Unicode

This section covers specific issues and configuration settings for a Unicode enabled Perforce Helix Core Server and the Jenkins build environment.

Charsets

A Perforce Client Workspace must specify a Charset specific to the platform (Windows, Linux, and so on) when accessing files from a Unicode enabled Helix Server. The Workspace configuration provides a CHARSET dropdown (with a default of 'none' for non-unicode Helix Servers). For more information about Perforce Character sets please refer to our internationalization notes.

UTF8 BOM

The UTF8 charset supports an optional BOM (Byte Order Mark) at the start of the file, represented by the byte sequence 0xEF 0xBB 0xBF. If a file has been added to Perforce with the type set to utf8, then the default behavior is to sync the file with a BOM even if the file did not originally have the BOM sequence in the file.

There is an undocumented Perforce configurable filesys.utf8bom which can be modified to change the default behavior:

filesys.utf8bom  (default 1)    Set to 0 to prevent writing utf8 files BOM
                                Set to 1 to write utf8 files with a BOM
                                Set to 2 to write utf8 BOM only on Windows

For Jenkins to make use of the configurable you need to set the JVM property on the Jenkins Master or Build Slave.
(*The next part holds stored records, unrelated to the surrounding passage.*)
(* ===== verification/PaymentStore.v ===== *)
(** * x/payment: the keeper's stores

    Reads and writes of every store prefix of the payment keeper: stream
    records, out flows, the auto settle and auto resume queues, payment
    accounts and their counts, delayed withdrawals and (versioned)
    parameters. *)

From S2P Require Import Prelude Sdk PaymentTypes.

(** Order of the out flow keys: payer bytes, status byte, receiver bytes. *)
Definition flow_leb (k1 k2 : FlowKey) : bool :=
  let '(f1, s1, t1) := k1 in
  let '(f2, s2, t2) := k2 in
  (f1 <? f2) || ((f1 =? f2) &&
    ((status_code s1 <? status_code s2) ||
     ((status_code s1 =? status_code s2) && (t1 <=? t2)))).

(** Order of the queue keys: big-endian timestamp, then address bytes. *)
Definition queue_leb (k1 k2 : Z * Addr) : bool :=
  (u64 k1.1 <? u64 k2.1) || ((u64 k1.1 =? u64 k2.1) && (k1.2 <=? k2.2)).

Section Store.
Context {B : Type}.
Implicit Types (s : State B) (ctx : Ctx).

(** ** Stream records *)

(** [CheckStreamRecord]: [true] when it does not panic.  The account text of
    a record is an address and its amounts are not nil. *)
Definition CheckStreamRecord (r : StreamRecord) : bool :=
  negb (0 <? FrozenNetflowRate r) &&
  negb (LockBalance r <? 0) &&
  negb (BufferBalance r <? 0) &&
  negb ((NetflowRate r <? 0) && (OutFlowCount r =? 0)).

Definition SetStreamRecord (r : StreamRecord) : PM B unit :=
  if CheckStreamRecord r then
    modify (fun s => with_records (<[Account r := r]> (stream_records s)) s)
  else panic.

Definition GetStreamRecord ctx (account : Addr) s : StreamRecord * bool :=
  match stream_records s !! account with
  | None => (NewStreamRecord account (BlockTime ctx), false)
  | Some r => (set_account account r, true)
  end.

Definition IsEmptyNetFlow ctx (account : Addr) s : bool :=
  let '(record, found) := GetStreamRecord ctx account s in
  if negb found then true
  else (NetflowRate record =? 0) && (FrozenNetflowRate record =? 0).

Definition GetAllStreamRecord s : list StreamRecord :=
  (fun kv => set_account kv.1 kv.2) <$> iterate Z.leb (stream_records s).

(** ** Out flows *)

Definition SetOutFlow (addr : Addr) (o : OutFlow) s : State B :=
  with_flows (<[(addr, FlowStatus o, ToAddress o) := Rate o]> (out_flows s)) s.

Definition GetOutFlow (addr : Addr) (st : OutFlowStatus) (toAddr : Addr) s : option OutFlow :=
  match out_flows s !! (addr, st, toAddr) with
  | None => None
  | Some rate => Some (mkOutFlow toAddr rate st)
  end.

Definition DeleteOutFlow (key : FlowKey) s : State B :=
  with_flows (delete key (out_flows s)) s.

(** [flowStore.Iterator(OutFlowKey(addr, st, nil), nil)]: every flow of the
    store from that key on, of [addr] and of the payers after it. *)
Definition flow_iterator (addr : Addr) (st : OutFlowStatus) s : list (FlowKey * Z) :=
  filter (fun kv => let '(f, st', _) := kv.1 in
            (addr <? f) || ((addr =? f) && (status_code st <=? status_code st')) = true)
    (iterate flow_leb (out_flows s)).

Fixpoint collect_flows (addr : Addr) (l : list (FlowKey * Z)) : list OutFlow :=
  match l with
  | [] => []
  | ((f, st, t), rate) :: l' =>
      if negb (f =? addr) then [] else mkOutFlow t rate st :: collect_flows addr l'
  end.

Definition GetOutFlows (addr : Addr) s : list OutFlow :=
  collect_flows addr (flow_iterator addr OUT_FLOW_STATUS_ACTIVE s).

Fixpoint mergeOutFlows_loop (addr : Addr) (st : OutFlowStatus) (outFlows : list OutFlow)
    (deltaCount : Z) s : Z * State B :=
  match outFlows with
  | [] => (deltaCount, s)
  | o :: rest =>
      match out_flows s !! (addr, st, ToAddress o) with
      | None =>
          mergeOutFlows_loop addr st rest (deltaCount + 1)
            (SetOutFlow addr (mkOutFlow (ToAddress o) (Rate o) st) s)
      | Some value =>
          let rate := value + Rate o in
          if rate =? 0 then
            mergeOutFlows_loop addr st rest (deltaCount - 1)
              (DeleteOutFlow (addr, st, ToAddress o) s)
          else
            mergeOutFlows_loop addr st rest deltaCount
              (SetOutFlow addr (mkOutFlow (ToAddress o) rate st) s)
      end
  end.

Definition mergeOutFlows (addr : Addr) (st : OutFlowStatus) (outFlows : list OutFlow)
    : PM B Z :=
  fun s => let '(d, s') := mergeOutFlows_loop addr st outFlows 0 s in (Ret d, s').

Definition MergeActiveOutFlows (addr : Addr) (outFlows : list OutFlow) : PM B Z :=
  mergeOutFlows addr OUT_FLOW_STATUS_ACTIVE outFlows.

Definition MergeFrozenOutFlows (addr : Addr) (outFlows : list OutFlow) : PM B Z :=
  mergeOutFlows addr OUT_FLOW_STATUS_FROZEN outFlows.

(** ** Auto settle queue *)

Definition SetAutoSettleRecord (timestamp : Z) (addr : Addr) s : State B :=
  with_settle (<[(timestamp, addr) := tt]> (auto_settle s)) s.

Definition RemoveAutoSettleRecord (timestamp : Z) (addr : Addr) s : State B :=
  with_settle (delete (timestamp, addr) (auto_settle s)) s.

Definition GetAllAutoSettleRecord s : list (Z * Addr) :=
  (iterate queue_leb (auto_settle s)).*1.

Definition UpdateAutoSettleRecord (addr : Addr) (oldTime newTime : Z) s : State B :=
  let s1 := if negb (oldTime =? 0) then RemoveAutoSettleRecord oldTime addr s else s in
  if negb (newTime =? 0) then SetAutoSettleRecord newTime addr s1 else s1.

(** ** Auto resume queue *)

Definition SetAutoResumeRecord (timestamp : Z) (addr : Addr) s : State B :=
  with_resume (<[(timestamp, addr) := tt]> (auto_resume s)) s.

Definition GetAutoResumeRecord (timestamp : Z) (addr : Addr) s : option (Z * Addr) :=
  match auto_resume s !! (timestamp, addr) with
  | None => None
  | Some _ => Some (timestamp, addr)
  end.

Definition RemoveAutoResumeRecord (timestamp : Z) (addr : Addr) s : State B :=
  with_resume (delete (timestamp, addr) (auto_resume s)) s.

Fixpoint exists_resume_loop (timestamp : Z) (addr : Addr) (l : list (Z * Addr)) : bool :=
  match l with
  | [] => false
  | (ts, a) :: l' =>
      if (0 <? timestamp) && (timestamp <? ts) then false
      else if a =? addr then true
      else exists_resume_loop timestamp addr l'
  end.

Definition ExistsAutoResumeRecord (timestamp : Z) (addr : Addr) s : bool :=
  exists_resume_loop timestamp addr (iterate queue_leb (auto_resume s)).*1.

(** ** Payment accounts *)

Definition SetPaymentAccount (addr : Addr) (a : PaymentAccount) s : State B :=
  with_accounts (<[addr := a]> (payment_accounts s)) s.

Definition GetPaymentAccount (addr : Addr) s : option PaymentAccount :=
  payment_accounts s !! addr.

Definition IsPaymentAccount (addr : Addr) s : bool :=
  bool_decide (is_Some (payment_accounts s !! addr)).

(** The owner text of an absent account is the zero value. *)
Definition IsPaymentAccountOwner `{Addresses} (addr owner : Addr) s : bool :=
  if addr =? owner then true
  else bool_decide (default EmptyString (Owner <$> GetPaymentAccount addr s) = AccAddress_String owner).

Definition GetAllPaymentAccount s : list (Addr * PaymentAccount) :=
  iterate Z.leb (payment_accounts s).

Definition SetPaymentAccountCount (owner : Addr) (count : Z) s : State B :=
  with_counts (<[owner := count]> (payment_account_counts s)) s.

(** The count of an owner without a record is the zero value. *)
Definition GetPaymentAccountCount (owner : Addr) s : Z * bool :=
  match payment_account_counts s !! owner with
  | None => (0, false)
  | Some c => (c, true)
  end.

Definition GetAllPaymentAccountCount s : list (Addr * Z) :=
  iterate Z.leb (payment_account_counts s).

(** ** Delayed withdrawals *)

Definition SetDelayedWithdrawalRecord (addr : Addr) (d : DelayedWithdrawalRecord) s : State B :=
  with_delayed (<[addr := d]> (delayed_withdrawals s)) s.

Definition GetDelayedWithdrawalRecord (addr : Addr) s : option DelayedWithdrawalRecord :=
  delayed_withdrawals s !! addr.

Definition RemoveDelayedWithdrawalRecord (addr : Addr) s : State B :=
  with_delayed (delete addr (delayed_withdrawals s)) s.

(** ** Parameters *)

Definition GetParams s : Params := params s.

Definition SetVersionedParamsWithTS ctx (v : VersionedParams) s : State B :=
  with_versioned (<[u64 (BlockTime ctx) := v]> (versioned_params s)) s.

Definition SetParams ctx (p : Params) : PM B unit :=
  if Validate p then
    modify (fun s => SetVersionedParamsWithTS ctx (Versioned p) (with_params p s))
  else fail ErrInvalidParams.

(** [store.ReverseIterator(nil, startKey)] visits the keys below [startKey]
    from the greatest; only the first is read. *)
Definition GetVersionedParamsWithTs (ts : Z) s : outcome error VersionedParams :=
  match last (filter (fun kv => kv.1 < u64 ts) (iterate Z.leb (versioned_params s))) with
  | None => Err ErrNoVersionedParams
  | Some kv => Ret kv.2
  end.

End Store.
For example:

-Dcom.perforce.p4java.filesys.utf8bom=0

For most use-cases you will need set the JVM option for the slave build node:

  1. From the Jenkins dashboard, click Manage Jenkins and click Manage Nodes.
  2. Click New Node or select an existing node and click Configure.
  3. If you selected New Node, enter a Node name, select Permanent Agent, and click OK. Configure the node as required.

    Image of Node Configuration

  4. Click Advanced and add the -D property to the JVM Options.
  5. Image of JVM Options

  6. Click Save.